- [Problem to work on]:
The entries below contain a line with "Fixpoint mm_erase (k" and a line with "(** ** Ids of auctions (ObjectMgr.cpp)". Retype exactly everything from the first down to the second, both included, and nothing else.

- [Provided records]:
(* ===== verification/Mail.v ===== *)
(** Mail (Mail/Mail.cpp): drafts, sending and returning; the mailbox of a player
    in memory and its tables (MapNodes/MasterPlayer.cpp); what an item's row
    becomes (Objects/Item.cpp). *)

From S2P Require Import Prelude CString GuildBankTypes GuildBankItems PostTypes.

Definition upd_pp (g : Z) (f : PostPlayer -> PostPlayer) (w : PW) : PW := set_pw_players (alter f g (pw_players w)) w.
Definition post (o : PostOut) (w : PW) : PW := set_pw_out (pw_out w ++ [o]) w.

(** [ObjectMgr::GetPlayer] finds players in the world only, [FindMasterPlayer]
    everybody with a session. *)
Definition GetPlayer (w : PW) (g : Z) : option PostPlayer :=
  p ← pw_players w !! g; if pp_inWorld p then Some p else None.
Definition FindMasterPlayer (w : PW) (g : Z) : option PostPlayer := pw_players w !! g.
Definition GetPlayerDataByGUID (w : PW) (g : Z) : option PostCache := pw_cache w !! g.
Definition GetPlayerAccountIdByGUID (w : PW) (g : Z) : Z :=
  match GetPlayer w g with
  | Some p => in_account (pp_info p)
  | None => from_option pc_account 0 (GetPlayerDataByGUID w g)
  end.
Definition IsPlayerHardcore (w : PW) (g : Z) : bool :=
  let s := from_option pc_hardcoreStatus 0 (GetPlayerDataByGUID w g) in
  (s =? HARDCORE_MODE_STATUS_ALIVE) || (s =? HARDCORE_MODE_STATUS_DEAD) || (s =? HARDCORE_MODE_STATUS_HC60).

(** ** Items and their rows *)
Definition item_row (it : PostItem) : Z * Item := (pi_owner it, pi_item it).
(** [Item::SaveToDB]; [REPLACE] for a new item, [UPDATE] for a changed one. *)
Definition Item_SaveToDB (it : PostItem) (w : PW) : PW :=
  match pi_state it with
  | ITEM_NEW => set_pw_item_instance (<[pi_guid it := item_row it]> (pw_item_instance w)) w
  | ITEM_CHANGED => set_pw_item_instance (alter (fun _ => item_row it) (pi_guid it) (pw_item_instance w)) w
  | ITEM_REMOVED => set_pw_item_instance (delete (pi_guid it) (pw_item_instance w)) w
  | _ => w
  end.
Definition sql_owner (guid owner : Z) (w : PW) : PW :=
  set_pw_item_instance (alter (fun r => (owner, snd r)) guid (pw_item_instance w)) w.
Definition delete_item_row (guid : Z) (w : PW) : PW := set_pw_item_instance (delete guid (pw_item_instance w)) w.
(** [ModifyMoney] on the amount of coins. *)
Definition coinage (d m : Z) : Z :=
  if d <? 0 then if u32 (- d) <? m then u32 (m + d) else 0
  else if m <? u32 (MAX_MONEY_AMOUNT - d) then u32 (m + d) else MAX_MONEY_AMOUNT.
Definition pp_ModifyMoney (d : Z) (p : PostPlayer) : PostPlayer := set_pp_money (coinage d (pp_money p)) p.
(* ===== verification/MailHandlers.v ===== *)
(** The mail opcodes (Handlers/MailHandler.cpp); a handler takes the guid of the
    player whose session it runs in, and queries to the database are answered
    before anything else happens.  Mail that has run out (ObjectMgr.cpp), and what
    becomes of the mail of a character who turns to hardcore mode
    (Objects/Player.cpp). *)

From S2P Require Import Prelude CString GuildBankTypes GuildBankItems PostTypes Mail.

Section mail_handlers.
Context {env : PostEnv}.

Definition SendMailResult (me mailId action error : Z) (w : PW) : PW := post (MailResult me mailId action error 0 0 0) w.

Definition CheckMailBox (p : PostPlayer) (me mailbox : Z) : bool :=
  ((mailbox =? me) && (SEC_PLAYER <? in_security (pp_info p))) || bool_decide (mailbox ∈ pp_near p).

(** Opcodes of a player in the world who stands at a mailbox. *)
Definition at_mailbox (me mailbox : Z) (w : PW) (f : PostPlayer -> PW) : PW :=
  match GetPlayer w me with
  | Some p => if CheckMailBox p me mailbox then f p else w
  | None => w
  end.

(** ** Flood protection (AccountMgr.cpp) *)
Definition GetMailCount (w : PW) (account : Z) : Z := default 0 (pw_mailCount w !! account).
Definition IncreaseMailCount (account : Z) (w : PW) : PW :=
  set_pw_mailCount (<[account := u32 (GetMailCount w account + 1)]> (pw_mailCount w)) w.
Definition mails_sent (w : PW) (account : Z) : gmap Z Z := default ∅ (pw_mailsSent w !! account).
Definition CanMail (w : PW) (account target : Z) : bool :=
  match mails_sent w account !! target with
  | Some _ => true
  | None =>
      Z.of_nat (size (filter (fun kt => pw_time w - cfg_MailSpamExpire <= snd kt) (mails_sent w account))) <? cfg_MailSpamMax
  end.
Definition JustMailed (account target : Z) (w : PW) : PW :=
  set_pw_mailsSent (<[account := <[target := pw_time w]> (mails_sent w account)]> (pw_mailsSent w)) w.

(** ** Sending *)
Record MailRequest := mkRequest {
  rq_receiver : Z;
  rq_receiverName : string;
  rq_itemGuid : Z;
  rq_money : Z;
  rq_COD : Z;
  rq_subject : string;
  rq_body : string;
  rq_rcTeam : Z;
  rq_mailsCount : Z
}.

(** The item of a request, or [None] where the handler answers with an error. *)
Definition mailed_item (me : Z) (p : PostPlayer) (r : MailRequest) (w : PW) : option (option ((Z * Z) * PostItem)) :=
  if rq_itemGuid r =? 0 then Some None
  else match GetItemByGuid p (rq_itemGuid r) with
  | None => None
  | Some (pos, it) =>
      let i := pi_item it in
      if IsBankPos pos then None
      else if negb (has_flag (it_flags i) ITEM_DYNFLAG_BOA) && negb (CanBeTraded p pos it w) then None
      else if has_flag (it_flags i) ITEM_DYNFLAG_BOA &&
              negb (GetPlayerAccountIdByGUID w me =? GetPlayerAccountIdByGUID w (rq_receiver r)) then None
      else if negb (CanBeTraded p pos it w) || IsSoulBound i then None
      else if has_flag (from_option tp_Flags 0 (item_template (it_entry i))) ITEM_FLAG_CONJURED || negb (it_duration i =? 0) then None
      else Some (Some (pos, it))
  end.
Definition spam_level (p : PostPlayer) (r : MailRequest) : bool :=
  (in_level (pp_info p) <? cfg_MailSpamLevel) && negb (in_highLevel (pp_info p)) && (rq_money r <? cfg_MailSpamMoney) &&
  (cfg_MailSpamItem && (rq_itemGuid r =? 0)).
(* ===== verification/Auction.v ===== *)
(** Auctions (AuctionHouse/AuctionHouseMgr.cpp): the houses with their three
    maps, the items on offer, fees, the letters an auction ends with, searching,
    loading. *)

From Stdlib Require Import Floats.SpecFloat.
From S2P Require Import Prelude CString World GuildBankTypes GuildBankItems PostTypes Mail.

(** ** Single precision

    [float] is IEEE binary32; conversions from integers round, conversions to
    [uint32] truncate. *)
Definition f32 (n : Z) : spec_float := binary_normalize 24 128 n 0 false.
Definition f32_mul : spec_float -> spec_float -> spec_float := SFmul 24 128.
Definition f32_div : spec_float -> spec_float -> spec_float := SFdiv 24 128.
Definition f32_add : spec_float -> spec_float -> spec_float := SFadd 24 128.
Definition f32_to_uint (x : spec_float) : Z :=
  match x with
  | S754_finite s m e =>
      let n := if 0 <=? e then Z.pos m * 2 ^ e else Z.pos m / 2 ^ (- e) in
      u32 (if s then - n else n)
  | _ => 0
  end.

(** ** Multimaps *)
Fixpoint mm_insert (k v : Z) (l : list (Z * Z)) : list (Z * Z) :=
  match l with
  | [] => [(k, v)]
  | kv :: l' => if k <? fst kv then (k, v) :: l else kv :: mm_insert k v l'
  end.
(** The first entry with this key and id. *)
Fixpoint mm_erase (k v : Z) (l : list (Z * Z)) : list (Z * Z) :=
  match l with
  | [] => []
  | kv :: l' => if (fst kv =? k) && (snd kv =? v) then l' else kv :: mm_erase k v l'
  end.
Definition mm_range (k : Z) (l : list (Z * Z)) : list Z := snd <$> List.filter (fun kv => fst kv =? k) l.

(** ** Ids of auctions (ObjectMgr.cpp)

    The iterator walks the used ids from the next one on, as long as they follow
    each other. *)
Fixpoint next_free (ids : list Z) (next : Z) : Z :=
  match ids with
  | id :: ids => if id =? next then next_free ids (u32 (next + 1)) else next
  | [] => next
  end.
Definition GenerateAuctionID (w : PW) : Z * PW :=
  let next := next_free (List.filter (fun id => pw_nextAuctionId w <=? id) (selems (pw_auctionIds w))) (pw_nextAuctionId w) in
  (next, set_pw_nextAuctionId (u32 (next + 1)) (set_pw_auctionIds ({[next]} ∪ pw_auctionIds w) w)).
Definition FreeAuctionID (id : Z) (w : PW) : PW := set_pw_auctionIds (pw_auctionIds w ∖ {[id]}) w.

(** ** Houses *)
Definition no_house : AuctionHouseObject := mkHouse [] [] ∅.
Definition house_at (h : Z) (w : PW) : AuctionHouseObject := default no_house (pw_houses w !! h).
Definition put_house (h : Z) (o : AuctionHouseObject) (w : PW) : PW := set_pw_houses (<[h := o]> (pw_houses w)) w.
Definition GetAuction (id : Z) (o : AuctionHouseObject) : option AuctionEntry := AuctionsMap o !! id.
Definition GetAccountAuctionCount (account : Z) (o : AuctionHouseObject) : Z :=
  Z.of_nat (length (mm_range account (AccountAuctionMap o))).
Definition upd_auction (h id : Z) (f : AuctionEntry -> AuctionEntry) (w : PW) : PW :=
  put_house h (set_AuctionsMap (alter f id (AuctionsMap (house_at h w))) (house_at h w)) w.

Definition AddAuction (h : Z) (a : AuctionEntry) (w : PW) : PW :=
  let o := house_at h w in
  put_house h (mkHouse (mm_insert (a_buyout a) (a_Id a) (OrderedAuctionMap o))
                       (mm_insert (a_ownerAccount a) (a_Id a) (AccountAuctionMap o))
                       (<[a_Id a := a]> (AuctionsMap o))) w.
Definition RemoveAuction (h : Z) (a : AuctionEntry) (w : PW) : PW :=
  let o := house_at h w in
  let w := put_house h (mkHouse (mm_erase (a_buyout a) (a_Id a) (OrderedAuctionMap o))
                                (mm_erase (a_ownerAccount a) (a_Id a) (AccountAuctionMap o))
                                (delete (a_Id a) (AuctionsMap o))) w in
  if bool_decide (is_Some (AuctionsMap o !! a_Id a)) then FreeAuctionID (a_Id a) w else w.
(** The entries of the player's account that are his own; only the maps forget
    them. *)
Definition RemoveAllAuctions (h g account : Z) (w : PW) : PW :=
  let entries := omap (fun id => GetAuction id (house_at h w)) (mm_range account (AccountAuctionMap (house_at h w))) in
  foldl (fun w a => RemoveAuction h a w) w (List.filter (fun a => a_owner a =? g) entries).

- [Written answer]:
Fixpoint mm_erase (k v : Z) (l : list (Z * Z)) : list (Z * Z) :=
  match l with
  | [] => []
  | kv :: l' => if (fst kv =? k) && (snd kv =? v) then l' else kv :: mm_erase k v l'
  end.
Definition mm_range (k : Z) (l : list (Z * Z)) : list Z := snd <$> List.filter (fun kv => fst kv =? k) l.

(** ** Ids of auctions (ObjectMgr.cpp)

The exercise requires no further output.